Here is how Padilha describes one of the central philosophical dilemmas that will be explored in his RoboCop reboot:
“Wars in the future are going to be fought with drones. We won’t send a plane with a pilot in, it will be drone. It’s getting that way now and ten years from now that’s how wars are going to be fought. But what if a drone goes wrong – who is to blame then? Do you blame the drone? And that problem asks if you can you consider a robot guilty of a crime. Or is it the corporation that made the robot that is guilty? How do you fight back against drones when you don’t have drones?”
Director Paul Verhoeven did touch on existential issues related to the very idea of a “RoboCop” in the original 1987 film, but he placed a significantly greater focus on social commentary concerning the post-modern mindset (ex. how people value organic life in comparison to manufactured goods or technology). Most people would agree that Verhoeven managed to do that quite well – and within the context of an often violent and action-packed sci-fi thriller, at that.

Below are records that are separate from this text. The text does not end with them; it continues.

(* ===== verification/Wiring.v ===== *)
(** * The assembled bridge

    Models the wiring of bridge/cmd/main.go (how the configuration reaches the
    validator and the handler) and states what the two planes guarantee together: the
    data plane serves what the control plane stored, to the identity it was stored
    for, and only for as long as the control plane keeps the password. *)

From S2P Require Import Prelude Effects GoStrings GoStd GoTime Naming HarborPerms HarborClient Api RobotSecret.
From S2P Require Import Contract Config Kube Reconciler ReconcilerSpec ReconcilerProofs ReconcilerProps RateLimit.
From S2P Require Import Json DataPlane Oidc Handler HandlerProps.

(** ** Configuration *)

(** [dataplane.Config], without the HTTP client. *)
Record ValidatorConfig := MkValidatorConfig {
  VIssuer : string; VJWKSURL : string; VMaxTokenLifetime : Duration; VAllowNonPodBoundTokens : bool
}.

Definition validatorConfig (cfg : Config) : ValidatorConfig :=
  MkValidatorConfig (UString (OIDCIssuer cfg)) (match OIDCJWKSURL cfg with Some u => UString u | None => "" end)
    (TokenMaxLifetime cfg) (negb (RequirePodBoundToken cfg)).

(** The validator [NewValidator] returns for a configuration. *)
Definition validator_of (vc : ValidatorConfig) : goOIDCValidator :=
  MkValidator (VMaxTokenLifetime vc) (VAllowNonPodBoundTokens vc).

(** [robotUsername(cfg)] of main. *)
Definition robotUsernameFor (cfg : Config) (saNamespace saName : string) : res string :=
  match Naming.RobotName (ClusterName cfg) saNamespace saName with
  | Err e => Err e
  | Ok name => Ok (HarborRobotPrefix cfg +:+ name)
  end.

Definition handlerConfig (cfg : Config) : HandlerConfig :=
  MkHandlerConfig (CfgNamespace cfg) (ForceLocalValidation cfg) (CfgAudience cfg) (Some (robotUsernameFor cfg)).

(** The handler main builds. *)
Definition handler (cfg : Config) (read_json : string → res json) (r : httpRequest) : data httpResponse :=
  ServeHTTP (V := oidc_validator (validator_of (validatorConfig cfg))) (handlerConfig cfg) true read_json r.

(** ** Both planes *)

(** The Secret the control plane stores for [ha], in a new Secret or an existing one. *)
Definition storedSecret (cfg : Config) (ha : HarborAccess) (existing : option Secret) (robot : Robot) (pw : string)
    (nb : Time) : Secret :=
  match existing with Some e => updatedSecret cfg ha e robot pw nb | None => newSecret cfg ha robot pw nb end.

Lemma stored_owner cfg ha existing robot pw nb :
  let s := storedSecret cfg ha existing robot pw nb in
  IsManaged s = true ∧ StampedForOther s (haNS ha) (haName ha) = false.
Proof.
  assert (∀ k v, OwnerLabels (ClusterName cfg) (haNS ha) (haName ha) !! k = Some v →
    index (Labels (SMeta (storedSecret cfg ha existing robot pw nb))) k = v) as HL.
  { intros k v E. unfold index. destruct existing as [e|]; simpl; [|by rewrite E].
    by rewrite (lookup_union_Some_l _ _ _ _ E). }
  intros s. unfold StampedForOther, IsManaged, s.
  rewrite (HL LabelManagedBy LabelManagedByValue), (HL LabelHarborAccessNamespace (haNS ha)),
    (HL LabelHarborAccessName (haName ha)), !String.eqb_refl; [done|..]; unfold OwnerLabels;
    repeat (rewrite lookup_insert_ne by done); apply lookup_insert_eq.
Qed.

(** C7: What the data plane lets a kubelet cache, the control plane keeps valid. Let the
    control plane have stored a password with the promise [nb], and let the endpoint
    issue the credentials of that Secret at some instant. At every later instant within
    the cache time it handed out, a reconcile pass that reads this Secret for this
    robot finds no reason to rotate the password. *)
Theorem cached_password_not_rotated cfg read_json ha existing robot pw nb r h' resp creds ha' :
  let s := storedSecret cfg ha existing robot pw nb in
  pw ≠ EmptyString → WireName robot ≠ EmptyString → int64_min ≤ ID robot ≤ int64_max → 0 ≤ nb < max_instant - Second →
  runs any_env (handler cfg read_json r) [] h' resp → Content resp = Encoded creds →
  (∀ ns name x, Ok x ∈ secrets ns name h' → x = s) →
  ∃ now, now ∈ times h' ∧
    ∀ t, now ≤ t < now + ExpiresInSecs creds * Second → rotationReason ha' (Some s) robot t = "".
Proof.
  intros s Hpw Hwn Hid Hnb Hr Hc Hs. destruct (written_fields cfg ha existing robot pw nb) as (Hcr & Hi & Hn); [done..|].
  destruct (runs_carries _ _ _ _ _ _ Hr creds Hc) as (_ & _ & raw & claims & ha0 & secret & now & _ & _ & _ & Hiss).
  assert (secret = s) as -> by (eapply Hs, if_secret, Hiss).
  exists now. split; [apply Hiss|]. intros t Ht.
  rewrite (rotationReason_due ha' s robot pw _ t Hcr Hi Hn).
  assert (t < round_up_second nb + RotationSafetyMargin); [|by destruct (Z.ltb_spec t (round_up_second nb + RotationSafetyMargin)); [|lia]].
  rewrite (if_expires _ _ _ _ _ _ _ Hiss) in Ht. change (RotationNotBefore s = Some (round_up_second nb)) in Hn. rewrite Hn in Ht.
  set (d := cacheDuration _ _ _) in Ht.
  assert (Z.quot d Second * Second ≤ d ∧ (d = 0 ∨ now + d ≤ round_up_second nb)) as [Hq Hd].
  { destruct (cacheDuration_promise (TDuration (TokenTTL (Spec ha0))) (round_up_second nb) now) as [H0 H1]. fold d in H0, H1.
    split; [|done]. pose proof (Z.quot_rem' d Second). pose proof (Z.rem_bound_pos d Second ltac:(done) ltac:(done)). lia. }
  unfold RotationSafetyMargin, Minute, Second in *. lia.
Qed.

(** ** An entitled pod is served *)

(** Services that answer as they do in a healthy bridge: the limiter admits, the
    verifier accepts the token, the clock reads [now], the cache lists [items], and the
    Secret read is [s]. *)
Definition healthy (raw : string) (t : IDToken) (now : Time) (items : list HarborAccess) (s : Secret)
    (h : log dans) (c : dcall) : dans c → Prop :=
  match c with
  | Allow _ => λ ok, ok = true
  | Verify x => λ r, x = raw → r.1 = Ok t
  | TimeNow => λ x, x = now
  | ListHABySubject _ => λ r, r = Ok items
  | ReadSecret _ _ => λ r, r = Ok s
  | _ => λ _, True
  end.

(** The token passes the validator's policy at [now]. *)
Definition acceptable (cfg : Config) (t : IDToken) (rc : rawClaims) (now : Time) : Prop :=
  decode_claims (TPayload t) = Ok rc ∧
  checkLifetime (TIssuedAt t) (TExpiry t) now (TokenMaxLifetime cfg) = None ∧
  (RequirePodBoundToken cfg = true → PodName rc ≠ EmptyString ∧ PodUID_ rc ≠ EmptyString).

Lemma wp_validate_healthy cfg raw t rc now items s h :
  acceptable cfg t rc now →
  wp (healthy raw t now items s) (λ _ _, True) h (OIDCValidate (validator_of (validatorConfig cfg)) raw)
    (λ _ r, r = Ok (token_claims t rc)).
Proof.
  intros (Hd & Hl & Hp). unfold OIDCValidate. wp_call; [done|]. intros [r o] Hr. simpl in Hr. rewrite (Hr eq_refl), Hd.
  wp_call; [done|]. intros x Hx. simpl in Hx. subst x. simpl. rewrite Hl.
  destruct (RequirePodBoundToken cfg); simpl; [|done].
  destruct (Hp eq_refl) as [H1%String.eqb_neq H2%String.eqb_neq]. by rewrite H1, H2.
Qed.

Lemma select_only cfg claims items ha :
  ha ∈ items → entitled cfg claims ha → deleting ha = false →
  (∀ x, x ∈ items → entitled cfg claims x → deleting x = false → x = ha) →
  selectHarborAccess cfg claims items = (Some (ha, HAudience cfg), None).
Proof.
  intros Hi He Hd Hu. pose proof (select_cases cfg claims items) as Hs.
  assert ((ha, HAudience cfg) ∈ collect cfg claims false items) as Hc by (by apply elem_of_collect).
  destruct (selectHarborAccess cfg claims items) as [[[x aud]|] [d|]]; destruct_and!; try done.
  - clear Hc. match goal with H : _ ∈ collect _ _ _ _ |- _ => apply elem_of_collect in H as (? & ? & ? & ?) end.
    simpl in *. subst aud. by rewrite (Hu x).
  - match goal with H : collect _ _ false _ = [] |- _ => rewrite H in Hc end. by apply not_elem_of_nil in Hc.
  - match goal with H : collect _ _ false _ = [] |- _ => rewrite H in Hc end. by apply not_elem_of_nil in Hc.
Qed.

(** The handler's steps around a token the validator accepts. *)
Lemma wp_handler_token cfg read_json r raw req (env : log dans → ∀ c, dans c → Prop) (Q : httpResponse → Prop) :
  Method r = "POST" → Path r = CredentialsPath → presents (handlerConfig cfg) read_json r = Some (raw, req) →
  (∀ h a, env h (Allow (sourceIP (RemoteAddr r))) a → a = true) →
  (∀ h, wp env (λ _ _, True) h
     (serveToken (V := oidc_validator (validator_of (validatorConfig cfg))) (handlerConfig cfg) true (callerFields r) raw req)
     (λ _, Q)) →
  wp env (λ _ _, True) [] (handler cfg read_json r) (λ _, Q).
Proof.
  intros Hm Hp Hpr Ha Hq. unfold handler, ServeHTTP. rewrite Hm, Hp. cbn [String.eqb Ascii.eqb Bool.eqb negb].
  rewrite String.eqb_refl. cbn [negb]. wp_call; [done|]. intros a Hok. rewrite (Ha _ _ Hok). cbn [negb].
  apply wp_bind. unfold serveLimited. unfold presents in Hpr. destruct (negb _); [done|].
  destruct (CutPrefix (Authorization r) "Bearer ") as [[|c t]|]; try done.
  destruct (requestBody read_json r) as [req'|]; [|done]. injection Hpr as -> ->.
  eapply wp_mono; [apply Hq|]. intros h' resp HQ. cbv beta iota. wp_call; [done|]. by intros [] _.
Qed.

However, it does sound like Padilha is more interested in the philosophical issues that Verhoeven’s RoboCop did not tackle so head-on, largely because they are (as he has pointed out) even more relevant today than they were over two decades ago. Honestly, if there’s any approach that could both ensure that the RoboCop reboot does not stray too far from the franchise’s classic themes – and also manages to also avoid feeling like an “update” that doesn’t really bring anything new to the table – that’s probably it. If nothing else, it’s reason enough for fans to at least give this project a shot, for the time being.
Now Padilha needs to assemble a worthy creative team (he says he already has a director of photography and production designer in mind) and find a decent leading man, in order to keep his RoboCop reboot moving in the right direction. Hiring an actor of Michael Fassbender‘s caliber would definitely be another wise decision on Padilha’s part – though, that particular casting is easier said than done, given the actor’s current popularity…
We will continue to keep you posted on the status of the RoboCop reboot as the story develops.